No person in their right mind would ever think any of these things were acceptable and yet in the 21st century faith is still trumping reason at great expense. What is the most troublesome here is that in all these instances, I don’t believe there was any malicious intent. Each thought they were doing right by god and therefore their actions (or inaction) was sanctioned by him. They sought to do good rather than evil. This desire to do right by god caused them to do ‘evil.’ HOW?
How do good, well meaning, god fearing people end up doing such radically evil things? How do they rationalize actions that seem completely opposite of their values – like shooting up an abortion clinic in the name of life?
I don’t have an easy answer. I had a student in my office today who wants to talk about inequality for his final speech and as we are on a predominantly white campus, he was wondering how to break through that lens of white privilege so that his audience might hear him rather than write him off out of defensiveness in the first 5 minutes. His dilemma reminded me of my time as a christian and how absolutely and utterly committed I was to my worldview. There simply was no other option. The way I saw the world was through god’s eyes. I had asked him for this gift. I saw people as he saw them. I knew their brokenness was because of their lack of connection with him. I knew the cause and cure for all their problems. I think back to this version of me and if I were to approach her with reason, she would have defensively closed up and pitied my lack of faith rather than really examining my position. As my student sat in my office today wondering how to break through a worldview that has been entrenched so deeply that to acknowledge it would feel as though it betrayed reality, I was at a loss. I have been on that end. I stopped to wonder how I broke free of it. It wasn’t all at once.
I think there were little chips and cracks in my reasoning (or lack thereof) that I would walk past and ignore like cracks in a bathroom wall. They are so small there really is no point to do anything about it. Over time they grew until they became so large they connected to each other and eventually my theoretical wall came crumbling down.
I can not even explain the feeling of freedom I felt and continue to feel after standing in a pile of rubble and finally stepping out from it. The world is broken. People are broken but we are all we have. There is beauty in that. Each day is precious because I finally know how valuable it is. When I am done, that’s it. I don’t get to sit and look over the course of my life after it is all over. I am not going to reflect upon all the choices I made. I will not continue to watch my family members go about their daily lives. If you think about it, do you really want to sit and watch your family members go about the mundane day to day tasks until they die and can join you in watching the actions of their kids until they die and so on. If our loved ones are watching over us then wouldn’t their loved ones be watching over them and so on and so forth until you have just millions of people watching generation after generation until the end of time? It doesn’t make any sense. And yet we don’t stop to question and follow through these trains of thought. We are content to tell ourselves that we’ll never fully understand the mysteries of god.
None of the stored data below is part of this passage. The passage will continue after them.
(** X13: the plugin loader.  With an empty plugin directory nothing is
    globbed or loaded.  Otherwise a failure to list the directory is the
    only error [Load] returns: a file that cannot be opened, lacks the
    symbol, holds no handler, has an empty name or fails its [Init] is
    passed over, and the plugins of the pipeline grow by exactly the
    handlers with a non-empty name whose [Init] succeeded, in glob order. *)
Theorem loader_skips_bad_plugins (dir : string)
    (glob : option (list (string * loader.plugin_file))) (pl : Pipeline) :
  (dir = "" -> loader.Load dir glob pl = (None, pl)) /\
  (dir <> "" -> glob = None -> loader.Load dir glob pl = (Some loader.ErrDirList, pl)) /\
  (forall entries,
      dir <> "" -> glob = Some entries ->
      exists pl',
        loader.Load dir glob pl = (None, pl') /\
        plugins pl' = plugins pl ++ loader.loadables entries).
Proof.
  unfold loader.Load. split; [|split].
  - intros ->. reflexivity.
  - intros Hd ->. apply String.eqb_neq in Hd. rewrite Hd. reflexivity.
  - intros entries Hd ->. apply String.eqb_neq in Hd. rewrite Hd.
    eexists. split; [reflexivity|]. apply fold_loadOne_plugins.
Qed.

Lemma loader_skips_bad_plugins_witness :
  exists pl',
    loader.Load "plugins"
      (Some [("plugins/a.so", loader.OpenFails);
             ("plugins/b.so", loader.HandlerOf "kafka" false 5%nat);
             ("plugins/c.so", loader.HandlerOf "" false 6%nat);
             ("plugins/d.so", loader.HandlerOf "mail" true 7%nat)])
      (newPipeline sample_watchman)
    = (None, pl') /\
    plugins pl' = [mkPlugin "kafka" 5%nat].
Proof.
  destruct (loader_skips_bad_plugins "plugins"
              (Some [("plugins/a.so", loader.OpenFails);
                     ("plugins/b.so", loader.HandlerOf "kafka" false 5%nat);
                     ("plugins/c.so", loader.HandlerOf "" false 6%nat);
                     ("plugins/d.so", loader.HandlerOf "mail" true 7%nat)])
              (newPipeline sample_watchman)) as (_ & _ & H).
  destruct (H _ ltac:(discriminate) eq_refl) as (pl' & H1 & H2).
  exists pl'. split; [exact H1 | exact H2].
Defined.

(** ** Settings *)

Lemma checkPaths_None (paths : list string) :
  forall seen,
    settings.checkPaths seen paths = None <->
    ~ In "" paths /\ NoDup paths /\ (forall p, In p paths -> ~ In p seen).
Proof.
  induction paths as [|p paths IH]; intros seen; cbn [settings.checkPaths].
  - split; [intros _|reflexivity].
    split; [intros []|]. split; [constructor | intros p []].
  - destruct (String.eqb p "") eqn:E.
    + apply String.eqb_eq in E. subst p.
      split; [discriminate|]. intros [H _]. exfalso. apply H. left. reflexivity.
    + apply String.eqb_neq in E.
      destruct (existsb (String.eqb p) seen) eqn:Ex.
      * apply existsb_exists in Ex. destruct Ex as (x & Hx & Hpx).
        apply String.eqb_eq in Hpx. subst x.
        split; [discriminate|]. intros (_ & _ & H). exfalso.
        apply (H p); [left; reflexivity | exact Hx].
      * rewrite IH. cbn [In].
        assert (Hns : ~ In p seen).
        { intros Hin.
          assert (existsb (String.eqb p) seen = true) as Ht.
          { apply existsb_exists. exists p. split; [exact Hin|].
            apply String.eqb_refl. }
          congruence. }
        split.
        -- intros (H1 & H2 & H3). split; [|split].
           ++ intros [H|H]; [congruence | contradiction].
           ++ constructor; [|exact H2].
              intros Hin. apply (H3 p Hin). left. reflexivity.
           ++ intros q [<-|Hq]; [exact Hns|].
              intros Hin. apply (H3 q Hq). right. exact Hin.
        -- intros (H1 & H2 & H3). inversion H2 as [|? ? Hnin Hnd]; subst.
           split; [tauto|]. split; [exact Hnd|].
           intros q Hq [<-|Hin]; [contradiction|].
           apply (H3 q); [right; exact Hq | exact Hin].
Qed.

(** The conditions on the paths that [Validate] checks. *)
Lemma checkPaths_ok (paths : list string) :
  (len paths =? 0) = false /\ settings.checkPaths [] paths = None <->
  paths <> [] /\ ~ In "" paths /\ NoDup paths.
Proof.
  rewrite checkPaths_None. split.
  - intros (H0 & H1 & H2 & _). split; [|tauto].
    intros ->. discriminate H0.
  - intros (H0 & H1 & H2). split; [|split; [exact H1 | split; [exact H2|]]].
    + destruct paths; [congruence | reflexivity].
    + intros p _ [].
Qed.

Lemma Validate_None (s : Settings) :
  settings.Validate s = None <->
  Paths s <> [] /\ ~ In "" (Paths s) /\ NoDup (Paths s) /\
  4 <= BufferSize s <= 1024 /\
  1 <= FdSize s /\ 1 <= FdTtl s <= 86400 /\
  1 <= FpSize s /\ 1 <= FpTtl s <= 86400.
Proof.
  pose proof (checkPaths_ok (Paths s)) as Hp.
  unfold settings.Validate, settings.minBufferKB, settings.maxBufferKB,
    settings.minCacheSize, settings.minCacheTtlSec, settings.maxCacheTtlSec.
  destruct (len (Paths s) =? 0).
  { split; [discriminate|]. intros (H1 & H2 & H3 & _).
    assert (true = false /\ settings.checkPaths [] (Paths s) = None) as [F _]
      by (apply Hp; tauto).
    discriminate F. }
  destruct (settings.checkPaths [] (Paths s)) as [e|].
  { split; [discriminate|]. intros (H1 & H2 & H3 & _).
    assert (false = false /\ Some e = None) as [_ F] by (apply Hp; tauto).
    discriminate F. }
  assert (Hpaths : Paths s <> [] /\ ~ In "" (Paths s) /\ NoDup (Paths s))
    by (apply Hp; split; reflexivity).
  destruct (BufferSize s <? 4) eqn:E1; cbn [orb];
    [apply Z.ltb_lt in E1; split; [discriminate | lia] | apply Z.ltb_ge in E1].
  destruct (1024 <? BufferSize s) eqn:E2;
    [apply Z.ltb_lt in E2; split; [discriminate | lia] | apply Z.ltb_ge in E2].
  destruct (FdSize s <? 1) eqn:E3;
    [apply Z.ltb_lt in E3; split; [discriminate | lia] | apply Z.ltb_ge in E3].
  destruct (FdTtl s <? 1) eqn:E4; cbn [orb];
    [apply Z.ltb_lt in E4; split; [discriminate | lia] | apply Z.ltb_ge in E4].
  destruct (86400 <? FdTtl s) eqn:E5;
    [apply Z.ltb_lt in E5; split; [discriminate | lia] | apply Z.ltb_ge in E5].
  destruct (FpSize s <? 1) eqn:E6;
    [apply Z.ltb_lt in E6; split; [discriminate | lia] | apply Z.ltb_ge in E6].
  destruct (FpTtl s <? 1) eqn:E7; cbn [orb];
    [apply Z.ltb_lt in E7; split; [discriminate | lia] | apply Z.ltb_ge in E7].
  destruct (86400 <? FpTtl s) eqn:E8;
    [apply Z.ltb_lt in E8; split; [discriminate | lia] | apply Z.ltb_ge in E8].
  split; [intros _|reflexivity].
  destruct Hpaths as (P1 & P2 & P3). repeat split; try assumption; lia.
Qed.

(** X14: what [Validate] accepts.  A configuration passes exactly when
    there is at least one watched path, no path is empty, no path occurs
    twice, the buffer size is between 4 and 1024, both cache sizes are at
    least 1 and both TTLs are between 1 and 86400. *)
Theorem validate_accepts_iff (s : Settings) :
  settings.Validate s = None <->
  Paths s <> [] /\ ~ In "" (Paths s) /\ NoDup (Paths s) /\
  4 <= BufferSize s <= 1024 /\
  1 <= FdSize s /\ 1 <= FdTtl s <= 86400 /\
  1 <= FpSize s /\ 1 <= FpTtl s <= 86400.
Proof. exact (Validate_None s). Qed.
At some point, we do need to follow those thought trains and moreover those of us that have come out the other side should be engaging in dialogue with those that are still stuck. I’m not sure what that looks like yet. How do we have discussions without defensiveness? How do we break through the barrier of automatic rejection of anything that pokes a hole in the illusion of faith? I am still figuring this out. I do not want to knock on doors and ask people if they’ve heard the good news of no news. However, I do want to challenge the excessive evangelism and unwitting judgment of others. Ask questions. Get people thinking. Despite my objection, I still have students who somehow manage to weave in all but an altar call into their speeches thinking that they have a captive audience so why not save some souls? That persistent need to get as many people believing the same thing that they do needs to be addressed.
The one thing that brings me comfort is that the ‘nones’ are growing. More and more individuals are divorcing themselves from fundamentalism. I can only hope this trend continues. Those of us that are nones, agnostic, atheist, secular, humanist, or the like need to be open about our lack of belief and ready to discuss WHY we no longer believe.